Durante os interrogatórios, Monique Medeiros afirmou pela primeira vez acreditar que o então companheiro, Dr. Jairinho, foi o responsável pelas agressões que resultaram na morte do filho. Já o ex-vereador negou as acusações e sustentou não ter praticado qualquer violência contra Henry.
Nos debates finais, o Ministério Público defendeu a condenação dos dois réus por homicídio qualificado e tortura. A defesa de Monique sustentou que ela teria sido vítima de violência psicológica e de um relacionamento abusivo, enquanto os advogados de Jairinho pediram a absolvição do ex-vereador.
Após a votação dos quesitos pelos sete jurados, Jairinho foi condenado a 43 anos, 9 meses e 20 dias de prisão pelos crimes de homicídio qualificado, tortura e coação no curso do processo.
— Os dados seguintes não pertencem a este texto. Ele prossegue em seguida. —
Lemma impact_single_inv
  (self : BayesianChangePointModel) (r : SingleImpact) (wb wa : Z) :
  calculate_impact self wb wa = Ok (ImpactSingle r) ->
  exists p,
    get_change_point_posterior self = Ok (Single p)
    /\ r = single_impact self p wb wa.
Proof.
  unfold calculate_impact. destruct (trace self); [|discriminate].
  destruct (get_change_point_posterior self) as [[p|cps]|e]; cbn;
    try discriminate.
  intros [= <-]. eauto.
Qed.

(** X13: a mode at the start of the series leaves no observation before
    it, and a mode at or beyond the end of the series none after it; the
    mean of that window is then NaN, and so are the mean change, the percent
    change, the volatility change and the effect size. No exception is
    raised. *)
Theorem impact_at_series_end
  (self : BayesianChangePointModel) (p : SinglePosterior)
  (window_before window_after : Z) :
  get_change_point_posterior self = Ok (Single p) ->
  sp_mode p = 0 \/ len (data self) <= sp_mode p ->
  exists r,
    calculate_impact self window_before window_after = Ok (ImpactSingle r)
    /\ (sp_mode p = 0 ->
        ws_n_obs (si_before r) = 0 /\ ws_mean (si_before r) = F64.nan)
    /\ (len (data self) <= sp_mode p ->
        ws_n_obs (si_after r) = 0 /\ ws_mean (si_after r) = F64.nan)
    /\ mean_change (si_impact r) = F64.nan
    /\ percent_change (si_impact r) = F64.nan
    /\ volatility_change (si_impact r) = F64.nan
    /\ effect_size (si_impact r) = F64.nan.
Proof.
  intros H Hend.
  eexists. split; [exact (impact_single _ _ _ _ H)|].
  cbn [single_impact si_before si_after si_impact window_stats ws_n_obs ws_mean
       mean_change percent_change volatility_change effect_size].
  split; [|split].
  - intros ->. now rewrite slice_empty_to_zero by lia.
  - intros Hn. now rewrite slice_empty_beyond.
  - destruct Hend as [->|Hn].
    + rewrite slice_empty_to_zero by lia. rewrite mean_empty, std_empty.
      rewrite !sub_nan_r, !div_nan_r. repeat split; reflexivity.
    + rewrite (slice_empty_beyond (data self) (sp_mode p)) by assumption.
      rewrite mean_empty, std_empty. repeat split; reflexivity.
Qed.

Lemma impact_at_series_end_witness :
  exists p r,
    get_change_point_posterior Cases.beyond_end = Ok (Single p)
    /\ sp_mode p = 9
    /\ calculate_impact Cases.beyond_end 30 30 = Ok (ImpactSingle r)
    /\ (sp_mode p = 0 ->
        ws_n_obs (si_before r) = 0 /\ ws_mean (si_before r) = F64.nan)
    /\ (len (data Cases.beyond_end) <= sp_mode p ->
        ws_n_obs (si_after r) = 0 /\ ws_mean (si_after r) = F64.nan)
    /\ mean_change (si_impact r) = F64.nan
    /\ percent_change (si_impact r) = F64.nan
    /\ volatility_change (si_impact r) = F64.nan
    /\ effect_size (si_impact r) = F64.nan.
Proof.
  destruct (get_change_point_posterior Cases.beyond_end) as [[p|]|] eqn:H;
    try (vm_compute in H; discriminate).
  assert (Hm : sp_mode p = 9) by (vm_compute in H; now injection H as <-).
  assert (Hend : len (data Cases.beyond_end) <= sp_mode p)
    by (rewrite Hm; vm_compute; discriminate).
  destruct (impact_at_series_end Cases.beyond_end p 30 30 H (or_intror Hend))
    as [r Hr].
  exists p, r. split; [reflexivity|]. split; [exact Hm|]. exact Hr.
Defined.

Lemma div_zero_denominator (x y : float) :
  F64.is_zero y = true ->
  (F64.is_zero x || F64.is_nan x = true -> F64.div x y = F64.nan)
  /\ (F64.is_zero x || F64.is_nan x = false -> F64.is_inf (F64.div x y) = true).
Proof.
  intros Hz. destruct y as [sy|sy| |sy my ey]; try discriminate.
  destruct x as [sx|sx| |sx mx ex]; cbn; split; intros H;
    try discriminate; reflexivity.
Qed.

(** X14: the effect size divides by the standard deviation before the
    change point without a guard. When that deviation is zero, as for a
    window of one observation, the effect size of the result is NaN (the
    mean change is zero or NaN) or else an infinity. *)
Theorem effect_size_zero_spread
  (self : BayesianChangePointModel) (r : SingleImpact)
  (window_before window_after : Z) :
  calculate_impact self window_before window_after = Ok (ImpactSingle r) ->
  F64.is_zero (ws_std (si_before r)) = true ->
  let change := mean_change (si_impact r) in
  (F64.is_zero change || F64.is_nan change = true ->
   effect_size (si_impact r) = F64.nan)
  /\ (F64.is_zero change || F64.is_nan change = false ->
      F64.is_inf (effect_size (si_impact r)) = true).
Proof.
  intros H Hz. apply impact_single_inv in H as (p & _ & ->).
  cbn in *. now apply div_zero_denominator.
Qed.

Lemma effect_size_zero_spread_witness :
  exists r,
    calculate_impact Cases.three_draws 1 2 = Ok (ImpactSingle r)
    /\ ws_n_obs (si_before r) = 1
    /\ mean_change (si_impact r) = F64.of_Z 6
    /\ F64.is_inf (effect_size (si_impact r)) = true.
Proof.
  destruct (calculate_impact Cases.three_draws 1 2) as [[r|]|] eqn:H;
    try (vm_compute in H; discriminate).
  pose proof H as Hr. vm_compute in Hr. injection Hr as Hr.
  exists r. split; [reflexivity|].
  split; [now rewrite <- Hr|]. split; [now rewrite <- Hr|].
  apply (effect_size_zero_spread Cases.three_draws r 1 2 H).
  - now rewrite <- Hr.
  - now rewrite <- Hr.
Defined.

(** X15: for several change points the impact holds one entry for each of
    them. Around a mean that is not negative, with a window after it that
    is not negative, the entry compares the means of the two index ranges
    around it, clipped to the series; its percent change divides by the
    mean before the change point without a guard, and is NaN or an
    infinity when that mean is zero. *)
Theorem multi_impact_windows
  (self : BayesianChangePointModel) (cps : list ChangePoint)
  (window_before window_after : Z) :
  get_change_point_posterior self = Ok (Multiple cps) ->
  0 <= window_after ->
  exists rs,
    calculate_impact self window_before window_after = Ok (ImpactMultiple rs)
    /\ length rs = length cps
    /\ forall i cp, cps !! i = Some cp -> 0 <= cp_mean cp ->
       exists r,
         rs !! i = Some r
         /\ let m := cp_mean cp in
            let n := len (data self) in
            let before := window (data self) (Z.max 0 (m - window_before)) m in
            let after := window (data self) m (Z.min n (m + window_after)) in
            mi_change_point_index r = m
            /\ mi_change_point_date r = cp_mean_date cp
            /\ mi_before_mean r = Np.mean before
            /\ mi_after_mean r = Np.mean after
            /\ mi_mean_change r = F64.sub (Np.mean after) (Np.mean before)
            /\ mi_percent_change r
               = F64.mul (F64.div (mi_mean_change r) (Np.mean before)) F64.f100
            /\ (F64.is_zero (Np.mean before) = true ->
                mi_percent_change r = F64.nan
                \/ F64.is_inf (mi_percent_change r) = true).
Proof.
  intros H Ha.
  eexists. split; [exact (impact_multiple _ _ _ _ H)|].
  split; [apply length_map|].
  intros i cp Hcp Hm. eexists. split.
  { rewrite list_lookup_fmap_Some. eauto. }
  assert (Hn : 0 <= len (data self)) by apply Zle_0_nat.
  cbn [multi_impact mi_change_point_index mi_change_point_date mi_before_mean
       mi_after_mean mi_mean_change mi_percent_change].
  rewrite !slice_window by lia.
  do 6 (split; [reflexivity|]).
  intros Hz.
  destruct (percent_change_zero_denominator
              (Np.mean (window (data self) (cp_mean cp)
                          (Z.min (len (data self)) (cp_mean cp + window_after))))
              _ Hz) as [Hnan Hinf].
  destruct (F64.is_zero _ || F64.is_nan _) eqn:E; [left|right]; auto.
Qed.

Lemma multi_impact_windows_witness :
  exists cps rs,
    get_change_point_posterior Examples.three_change_points = Ok (Multiple cps)
    /\ calculate_impact Examples.three_change_points 1 2 = Ok (ImpactMultiple rs)
    /\ length rs = length cps
    /\ forall i cp, cps !! i = Some cp -> 0 <= cp_mean cp ->
       exists r,
         rs !! i = Some r
         /\ let m := cp_mean cp in
            let n := len (data Examples.three_change_points) in
            let before :=
              window (data Examples.three_change_points) (Z.max 0 (m - 1)) m in
            let after :=
              window (data Examples.three_change_points) m (Z.min n (m + 2)) in
            mi_change_point_index r = m
            /\ mi_change_point_date r = cp_mean_date cp
            /\ mi_before_mean r = Np.mean before
            /\ mi_after_mean r = Np.mean after
            /\ mi_mean_change r = F64.sub (Np.mean after) (Np.mean before)
            /\ mi_percent_change r
               = F64.mul (F64.div (mi_mean_change r) (Np.mean before)) F64.f100
            /\ (F64.is_zero (Np.mean before) = true ->
                mi_percent_change r = F64.nan
                \/ F64.is_inf (mi_percent_change r) = true).
Proof.
  destruct (get_change_point_posterior Examples.three_change_points)
    as [[p|cps]|] eqn:H; try (vm_compute in H; discriminate).
  destruct (multi_impact_windows Examples.three_change_points cps 1 2 H
              ltac:(lia)) as [rs Hrs].
  exists cps, rs. split; [reflexivity|]. exact Hrs.
Defined.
A juíza Elizabeth Machado Louro determinou o cumprimento da pena em regime inicialmente fechado.
Monique Medeiros teve a acusação de homicídio doloso desclassificada para homicídio culposo. Os jurados reconheceram sua responsabilidade por omissão diante das agressões sofridas por Henry, e a magistrada aplicou perdão judicial em relação ao homicídio culposo. Pelo crime remanescente, a pena foi considerada cumprida em razão do período de prisão preventiva já suportado pela ré.